No comprendo como ésta sensación de calor a podido morir con él pero que, a su reemplazo, una sensación de vacío me invade, una sensación de nada, observo mis manos que palpitan sintiendo el viento borrar de mí aquellos pestilentes aromas dejando uno aun latente: el olor a muerte.
Manos hechas para crear, hacer sonreír a alguien, como a mi madre cuando entono melodías en mi arpa.
Manos hechas para destruir, como hoy lo hice con una vida, aplastándola como a un insecto.
¿Quién soy yo para destruir? ¿Qué poder me ha otorgado Zeus para no compadecerme por mi igual? Ninguno, peor no es que en su determinado momento hubiera eso tenido algo de relevancia.
Siento insatisfacción, sé que con lo que acabo de hacer sufro más problemas que soluciones, que me tocará acarrear como hombre pero…mi madre depende de mí, no puedo permitirme esto.
Al traspasar la puerta y observar a mi madre reposar placidamente pude ver las cosas con mayor claridad y fue como uno de los peores golpes que a uno le pueden dar en un río con aguas heladas: Había matado a alguien, a mi padrastro ¡Con mis propias manos! Y sin pensar en mi madre, en lo que podría hacerle sufrir éste hecho, por más que mi padrastro hay sido un ser deplorable, era un humano y yo ya ni siquiera lo soy porque he matado a alguien ¡Le he quitado la vida!
Oh divinidades no hagan recaer sobre mí los lamentos que no suplico piedad ni perdón, sólo consideración aunque no sea merecedor de ésta…
¿Cómo acariciar los cabellos de mi señora madre con éstas sucias manos impregnadas del olor a sangre, a muerte? ¿Cómo poder mirarla a los ojos sin sentir remordimiento alguno? ¿Qué acaso semejante atrocidad sería algo fácil de asimilar?...no, no puedo, por tanto me declaro culpable.
Sujeté mi arpa y algunos poco ropajes caminando en pos de otra parte, dejando a mi madre dormida a cargo de unos aldeanos que no fueron testigos de mi actitud inhumana, ellos gustosos aceptaron concientes de que regresaría a por ella y les daría más monedas debido a que en mi poder sólo tenía las monedas sobrantes de mi difunto padrastros las cuales sustraje de su cadáver y algunas que tenía escondidas, con éstas últimas me quedé para costearme un pasaje en barco, volvería aquí a por mi madre, no sé como, pero lo haría.
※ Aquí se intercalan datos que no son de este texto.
(** X15.  [updateStream] settles: starting without a stream, with a device
    that creates output stream [id] and reprocess stream [rid] and reports
    for [id] the size asked for, the first call creates the two streams and
    registers the listener; a second call with the same parameters only
    queries the size and registers the listener again: it deletes and
    creates nothing and leaves the processor as it is. *)
Theorem updateStream_settles params device s id rid :
  getStreamId s = NO_STREAM →
  id ≠ NO_STREAM →
  device_createStream device (arrayWidth params) (arrayHeight params)
    = (OK, Some id) →
  device_createReprocessStreamFromStream device id = (OK, Some rid) →
  device_getStreamInfo device id
    = (OK, to_uint32 (arrayWidth params), to_uint32 (arrayHeight params)) →
  ∃ s1,
    updateStream params (Some device) s
      = (OK, s1,
         [CreateStream (arrayWidth params) (arrayHeight params);
          CreateReprocessStreamFromStream id;
          RegisterFrameListener])
    ∧ getStreamId s1 = id
    ∧ getReprocessStreamId s1 = rid
    ∧ hasConsumer s1 = true
    ∧ updateStream params (Some device) s1
      = (OK, s1, [GetStreamInfo id; RegisterFrameListener]).
Proof.
  unfold getStreamId, getReprocessStreamId.
  intros Hid Hne Hc Hcr Hinfo.
  set (s0 := if hasConsumer s then s
             else {| processor := set_mZslConsumer (source []) (processor s);
                     mZslStreamId := mZslStreamId s;
                     hasConsumer := true |}).
  assert (mZslStreamId s0 = NO_STREAM) as Hid0
    by (unfold s0; by destruct (hasConsumer s)).
  assert (hasConsumer s0 = true) as Hcons0
    by (unfold s0; by destruct (hasConsumer s) eqn:E).
  unfold updateStream at 1. fold s0.
  unfold checkStream at 1. rewrite Hid0.
  destruct (decide (NO_STREAM ≠ NO_STREAM)) as [?|_]; [done|].
  destruct (decide (OK ≠ OK)) as [H|_]; [by destruct H|].
  unfold createStreams at 1. rewrite Hid0.
  destruct (decide (NO_STREAM = NO_STREAM)) as [_|?]; [|done].
  rewrite Hc.
  destruct (decide (OK ≠ OK)) as [H|_]; [by destruct H|].
  cbn [mZslStreamId processor hasConsumer]. rewrite !written_Some, Hcr.
  destruct (decide (OK ≠ OK)) as [H|_]; [by destruct H|].
  destruct (decide (OK ≠ OK)) as [H|_]; [by destruct H|].
  eexists. split; [done|].
  rewrite written_Some.
  cbn [mZslStreamId processor hasConsumer
       set_mZslReprocessStreamId mZslReprocessStreamId].
  split_and!; [done..|].
  unfold updateStream. cbn [hasConsumer]. rewrite Hcons0.
  unfold checkStream. cbn [mZslStreamId].
  destruct (decide (id ≠ NO_STREAM)) as [_|?]; [|done].
  rewrite Hinfo.
  destruct (decide (OK ≠ OK)) as [H|_]; [by destruct H|].
  destruct (decide (to_uint32 (arrayWidth params) ≠ to_uint32 (arrayWidth params)
                    ∨ to_uint32 (arrayHeight params)
                      ≠ to_uint32 (arrayHeight params))) as [[?|?]|_]; [done..|].
  destruct (decide (OK ≠ OK)) as [H|_]; [by destruct H|].
  unfold createStreams. cbn [mZslStreamId].
  destruct (decide (id = NO_STREAM)) as [?|_]; [done|].
  destruct (decide (OK ≠ OK)) as [H|_]; [by destruct H|].
  done.
Qed.

Lemma updateStream_settles_witness :
  ∃ s1,
    updateStream {| arrayWidth := 640; arrayHeight := 480 |}
      (Some vga_device) no_streams
      = (OK, s1,
         [CreateStream 640 480; CreateReprocessStreamFromStream 5;
          RegisterFrameListener])
    ∧ getStreamId s1 = 5%Z
    ∧ getReprocessStreamId s1 = 6%Z
    ∧ hasConsumer s1 = true
    ∧ updateStream {| arrayWidth := 640; arrayHeight := 480 |}
        (Some vga_device) s1
      = (OK, s1, [GetStreamInfo 5; RegisterFrameListener]).
Proof.
  apply (updateStream_settles {| arrayWidth := 640; arrayHeight := 480 |}
           vga_device no_streams 5 6).
  - reflexivity.
  - vm_compute. discriminate.
  - reflexivity.
  - reflexivity.
  - reflexivity.
Defined.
Con lo poco que tenía me encaminé a otro destino, lejos de aquí, a mares de distancia, pensando en mi madre y mis actos, no siendo digno de alga a sabiendas de que tenía que conseguir una ocupación para sacar a mi madre de ése lugar porque sería juzgado y seríamos repudiados por mi culpa.
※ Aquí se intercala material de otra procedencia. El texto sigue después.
(** The transaction either leaves the database as it was, or adds exactly
    the reservation row and the payment row. *)
Lemma POST_persist_outcome a ids db :
  (snd (POST_persist a ids db) = db
   /\ response_status (fst (POST_persist a ids db)) = 500)
  \/ (exists t m,
         TariffType.of_string (adm_tariff a) = Some t
         /\ PaymentMethod.of_string (adm_paymentMethod a) = Some m
         /\ reservations db !! fst ids = None
         /\ payments db !! snd ids = None
         /\ snd (POST_persist a ids db)
            = with_payments (insert (snd ids) (paymentData a m (fst ids)))
                (with_reservations (insert (fst ids) (reservationData a t)) db)
         /\ response_status (fst (POST_persist a ids db)) = 201).
Proof.
  unfold POST_persist.
  destruct (TariffType.of_string (adm_tariff a)) as [t|]; [|left; split; reflexivity].
  destruct (PaymentMethod.of_string (adm_paymentMethod a)) as [m|];
    [|left; split; reflexivity].
  unfold transaction, POST_tx, reservation_create.
  destruct (reservations db !! fst ids) eqn:Hrid; [left; split; reflexivity|].
  destruct (users db !! userId (reservationData a t)) eqn:Hu;
    [|left; split; reflexivity].
  destruct (vehicles db !! vehicleId (reservationData a t)) eqn:Hv;
    [|left; split; reflexivity].
  cbn [mbind Exc_bind]. unfold payment_create.
  cbn [payments with_reservations].
  destruct (payments db !! snd ids) eqn:Hpid; [left; split; reflexivity|].
  destruct (payment_findMany _ _); [|left; split; reflexivity].
  cbn [users reservations payment_userId reservationId paymentData
       with_reservations userId reservationData] in *.
  rewrite Hu.
  rewrite lookup_insert_eq. cbn [mbind Exc_bind mret Exc_ret fst snd].
  right. exists t, m. unfold reservation_findUnique.
  cbn [reservations with_payments with_reservations].
  rewrite lookup_insert_eq. cbn [fst snd response_status json].
  repeat split; reflexivity || assumption.
Qed.

Lemma PUT_outcome session id b db :
  snd (PUT session id b db) = db
  \/ (exists r r', reservations db !! id = Some r
                   /\ snd (PUT session id b db)
                      = with_reservations (insert id r') db).
Proof.
  unfold PUT, reservation_update, reservation_findUnique.
  destruct session as [session|]; [|left; reflexivity].
  destruct (reservations db !! id) as [r|] eqn:Hr; [|left; reflexivity].
  destruct (negb _ && negb _); [left; reflexivity|].
  destruct (negb _ && negb _); [left; reflexivity|].
  destruct (applyUpdate _ r) as [r'|]; [|left; reflexivity].
  cbn [mbind Exc_bind mret Exc_ret].
  right. exists r, r'. split; [reflexivity|].
  rewrite andb_false_r. reflexivity.
Qed.

Lemma DELETE_outcome session id db :
  snd (DELETE session id db) = db
  \/ snd (DELETE session id db)
     = payment_updateMany (fun p => String.eqb (reservationId p) id) refund db.
Proof.
  unfold DELETE.
  repeat case_match; cbn [snd]; auto.
Qed.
Miré como el muelle iba perdiendo tamaño y las aguas ocupaban gran parte del paisaje, estas últimas azuladas y profundas agitándose en distintas direcciones, sonido de aves, un sol sofocante, aire puro salado que te llena los pulmones hasta casi doler; todo lo observé atento, evitando pestañear, ya que al cerrar los ojos el cuerpo inerte de Gordon se posaba frente a ellos, sin saber como de mis perlas castañas gotas salían sin cesar opacando mi visión y volviendo mi pecho más pesado: culpa, ése sería el nombre de aquella sensación, algo que no podré alejar de mi mente por más lejos que esté del lugar de los hechos.
En mí algo a muerto hoy y lo miserable que me siento no será excusa válida para ser egoísta de nuevo. Ahora es por ti madre, por mi señora madre, porque eres lo único que tengo y vales más que nada, porque no tengo algo más en lo que creer, porque ni en mí mismo lo puedo hacer.